YAML basics¶

The YAML format is the only input format supported by exaStamp and we recall its basis as well as some extensions developed in the context of the onika/exaNBody HPC platform. exaStamp extensively uses YAML for its input files as it allows to define blocks and batch operators easily. This way, each YAML block can correspond to an operator or an ensemble of operations. The ensemble of YAML blocks is then interpretated by onika in order to build and fill the simulation graph.

Generalities¶

YAML is a human-readable data serialization often used for writing configuration files and in applications where data is being stored or transmitted by/between operators. Recursive definition of YAML document is pretty simple and a YAML document usually contains three types of elements:

scalars: text, number, boolean
lists: an ensemble of ordered elements
dictionaries: an ensemble, ordered or not, of tuples each with a key and an associated value

For more information about the YAML framework, please visit the following links:

Below are some examples of scalar, list or dictionary definitions in YAML format.

ScalarsListsDictionaries

# Scalar definition examples
val: "text only"
val: 3.5
val: true

# List definition examples
list: ["list", "with", 5, true, "elements"]
list:
  - "list"
  - "with"
  - 5
  - true
  - elements

# Dictionary definition examples
dict: {A: "value", B: 3, C: false}
dict:
  - A: "value"
  - B: 3
  - C: false

In addition, you can combine multiple types (scalar, list, dictionary):

# Multiple types combination in a dictionary
dictA:   
  key1: { A: "value", B: 3 }
  key2: [ "aaa", "bbb" ]
  key3: 4.67
  key4:
    A: [ 5, 6 ]
    B: { X: 1, Y: 2 }

# Alternative format  
dictA: { key1: { A: "value", B: 3 }, key2: [ "aaa", "bbb" ], key3: 4.67, key4: { A: [ 5, 6 ], B: { X: 1, Y: 2 } } }

Here, key1 is bind to a value of type dictionary, key2 is bind to a value of type list, key3 is bind to a value of type scalar, key3 is bind to a value of type dictionary.

Extended behavior¶

In the original YAML format, the entire document must be contained in a single file, which can make complex documents heavy. We use YAML in a somewhat special way by adding the notions of inclusion and overriding to make the construction of complex structures more incremental. In all exaNBody applications, the first level element in the YAML input file is a dictionary that contains two categories of keys:

Reserved keywords: configuration, includes and simulation
Free entreies defining default values of a component or an aggregate

configuration is a key associated to a dictionary whose keys correspond to execution, logging and debugging options for an exaNBody-based application:

Application execution context configuration: debugging, parallelism, profiling, etc.
configuration:
  logging:
    debug: true
  profiling:
    summary: true

includes allows to merge the current document with additional documents contained in external files:

Predefined aggregates, default values, simulation structure or pre-assembled numerical scheme, etc.
includes:
  - base.cfg
  - model.cfg

simulation key contains the actual course of the simulation, that is, the sequence of components or aggregates of components that make up the simulation as a whole. See a short example below:

Simulation sequence, chaining of components or macro-components, etc.
simulation:
  - read_data:
      file: input.xyz
  - init_neighbors
  - compute_force
  - integration_step
  - write_data:
      file: "output.xyz"    

Components/aggregates¶

Non-reserved keys can be used either to define default values for an existing component (available by default in the application), or to create a “batch” component — that is, an aggregate that groups together (and chains) several components (whether pre-existing or other batches defined elsewhere). There is no specific rule for declaring a batch: if a key is defined at the top level that is not recognized as a base component, the system assumes it is the definition of an aggregate (batch).

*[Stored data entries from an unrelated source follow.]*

(** * icva_parser: the VEA score extractor and the database loader

    A shallow embedding of [parse_VEA.py] and [load_VEA_to_database.py].

    Python [str] values are modelled as [string]; a character is a code
    point below 256 (the Latin-1 range), which covers every character the
    two scripts test for.  Exceptions are modelled by an explicit result
    type, the effects of the two [main] functions by state passing. *)

From stdpp Require Import gmap strings list pretty.
From Stdlib Require Import Ascii.
From Stdlib Require String.

(** ** Python values shared by the two scripts *)

(** The exceptions the two scripts can raise, with the argument each one
    carries. *)
Inductive exn :=
  | IndexError (msg : string)
  | StopIteration
  | ValueError (msg : string)
  | RuntimeError (msg : string)
  | KeyError (key : string)
  | FileNotFoundError (path : string)
  | ParserError (msg : string)
  | TypeError (msg : string)
  | IntegrityError (msg : string)
  | OperationalError (msg : string)
  | EmptyDataError (msg : string).

Inductive result (A : Type) :=
  | Ok (a : A)
  | Raise (e : exn).
Arguments Ok {A} a.
Arguments Raise {A} e.

(** [str(e)]: the text an exception prints as. *)
Definition str_exn (e : exn) : string :=
  match e with
  | IndexError m | ValueError m | RuntimeError m | ParserError m
  | TypeError m | IntegrityError m | OperationalError m
  | EmptyDataError m => m
  | StopIteration => ""
  | KeyError k => "'" +:+ k +:+ "'"
  | FileNotFoundError p => p
  end.

Module Py.

(** [c.isspace()] for a code point below 256: tab to carriage return,
    the four separators 28 to 31, space, NEL (133) and the no-break
    space (160). *)
Definition isspace (c : ascii) : bool :=
  match c with
  | "009" | "010" | "011" | "012" | "013"
  | "028" | "029" | "030" | "031" | " " | "133" | "160" => true
  | _ => false
  end%char.

(** [\d] on a code point below 256. *)
Definition isdigit (c : ascii) : bool :=
  match c with
  | "0" | "1" | "2" | "3" | "4" | "5" | "6" | "7" | "8" | "9" => true
  | _ => false
  end%char.

(** [[A-Z]]. *)
Definition isupper_AZ (c : ascii) : bool :=
  let n := nat_of_ascii c in (65 <=? n)%nat && (n <=? 90)%nat.

(** [s.split()] with no argument: the maximal runs of characters that
    are not white space, in order.  [cur] is the run being read. *)
Fixpoint split_go (cur : string) (s : string) : list string :=
  match s with
  | EmptyString => if decide (cur = "") then [] else [cur]
  | String c s' =>
      if isspace c
      then (if decide (cur = "") then [] else [cur]) ++ split_go "" s'
      else split_go (cur +:+ String c "") s'
  end.
Definition split (s : string) : list string := split_go "" s.

(** [sep.join(l)]. *)
Definition join (sep : string) (l : list string) : string :=
  String.concat sep l.

(** [l[a:b]] for indices that are not negative. *)
Definition slice {A} (l : list A) (a b : nat) : list A :=
  take (b - a) (drop a l).

(** [s.startswith(p)]. *)
Definition startswith (p s : string) : bool := String.prefix p s.

(** [s.lstrip()], [s.rstrip()] and [s.strip()]. *)
Fixpoint lstrip (s : string) : string :=
  match s with
  | String c s' => if isspace c then lstrip s' else s
  | EmptyString => EmptyString
  end.
Definition rstrip (s : string) : string :=
  String.rev (lstrip (String.rev s)).
Definition strip (s : string) : string := rstrip (lstrip s).

(** The line boundaries of [s.splitlines()] below code point 256. *)
Definition islinebreak (c : ascii) : bool :=
  match c with
  | "010" | "011" | "012" | "013" | "028" | "029" | "030" | "133" => true
  | _ => false
  end%char.

(** [s.splitlines()]: a carriage return followed by a line feed is one
    boundary, and no empty line follows a final boundary. *)
Fixpoint splitlines_go (cur : string) (s : string) : list string :=
  match s with
  | EmptyString => if decide (cur = "") then [] else [cur]
  | String c s' =>
      if islinebreak c then
        match c, s' with
        | "013"%char, String "010"%char s'' => cur :: splitlines_go "" s''
        | _, _ => cur :: splitlines_go "" s'
        end
      else splitlines_go (cur +:+ String c "") s'
  end.
Definition splitlines (s : string) : list string := splitlines_go "" s.

End Py.

(** ** The extractor, [parse_VEA.py] *)

Module Extractor.

(** The dictionary [parse_data_line] returns: ten keys, always the
    same, each holding a token or the joined name. *)
Record row := Row {
  icva_id : string;
  full_name : string;
  test_date : string;
  scale_score : string;
  total_percent_correct : string;
  anatomy : string;
  physiology : string;
  pharmacology : string;
  microbiology : string;
  pathology : string
}.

For example, the following write_paraview operator is a known component. If it is later referenced without a re-specification of its parameters in the worfklow, file will be set and used as output.vtk.

write_paraview: { file: "output.vtk" }  

Below, compute_force is not a known component. It therefore corresponds to the declaration of an aggregate component, or batch. It can then be used as any other component.

compute_force:
  - lennard_jones_force
  - boundary_wall_force

Additionally, we can define compute_force using an alternative syntax. It allows additional parameters:

name: name in listing
rebind: outside change of connectors name
condition: aggregate is executed if and only if the boolean operator is true
loop: if set to true, the component is executed while condition=true.

With the alternative syntax, aggregate components are listed under the body key.

compute_force:
  name: forces_computation
  rebind: { grid: other_grid, ... }
  condition active_computation
  loop: true
  body:
    - lennard_jones_force
    - boundary_wall_force  

Below, read_data is a component used while specifying one of its parameters. If it had been previously defined, the previous definition would be ignored. The compute_force however was previously defined as a batch (e.g. aggregate), which can be used as a base component. The first instance of write_paraview is used without parameters, meaning its file parameter is set as output.vtk. Eventually, write_paraview is re-used file set to output_renamed.vtk so the previous definition is overriden.

simulation:
  - read_data:
      file: "input.xyz"
  - init_neighbors
  - compute_force
  - integration_step
  - write_paraview
  - write_paraview:
      file : "output_named.vtk"

Files combination¶

As discussed before, it is possible to include files using the includes key. The included files are merged with - and overriden by - the file that includes them, ultimately forming a single YAML document.

Each time an exaStamp input file includes another (for example, base.yaml), the included file is first loaded to form a YAML document. Then, the including file is also loaded to form a second YAML document. The two documents are then merged using the algorithm that specifically designed for exaNbody and exaStamp.

file_A.yaml
configuration:
  debug: false
  profiling: true

file_B.yaml
includes:
  - file_A.yaml

configuration:
  debug: true

compute_force:
  - lennard_jones
  - langevin_thermostat

file_C.yaml
includes:
  - file_B.yaml

+compute_force:
  - repulsive_wall

Usage example of files inclusion and operators overload:

From basic definitions in file_A.yaml, file_B.yaml overleads debug in configuration and adds the aggregate component compute_force.
From file_B.yaml, file_C.yaml adds at the end of compute_force the component repulsive_wall.
This enables the construction of the final document final.yaml defined below:

final.yaml
configuration:
  debug: true
  profiling: true

compute_force:
  - lennard_jones
  - langevin_thermostat
  - repulsive_wall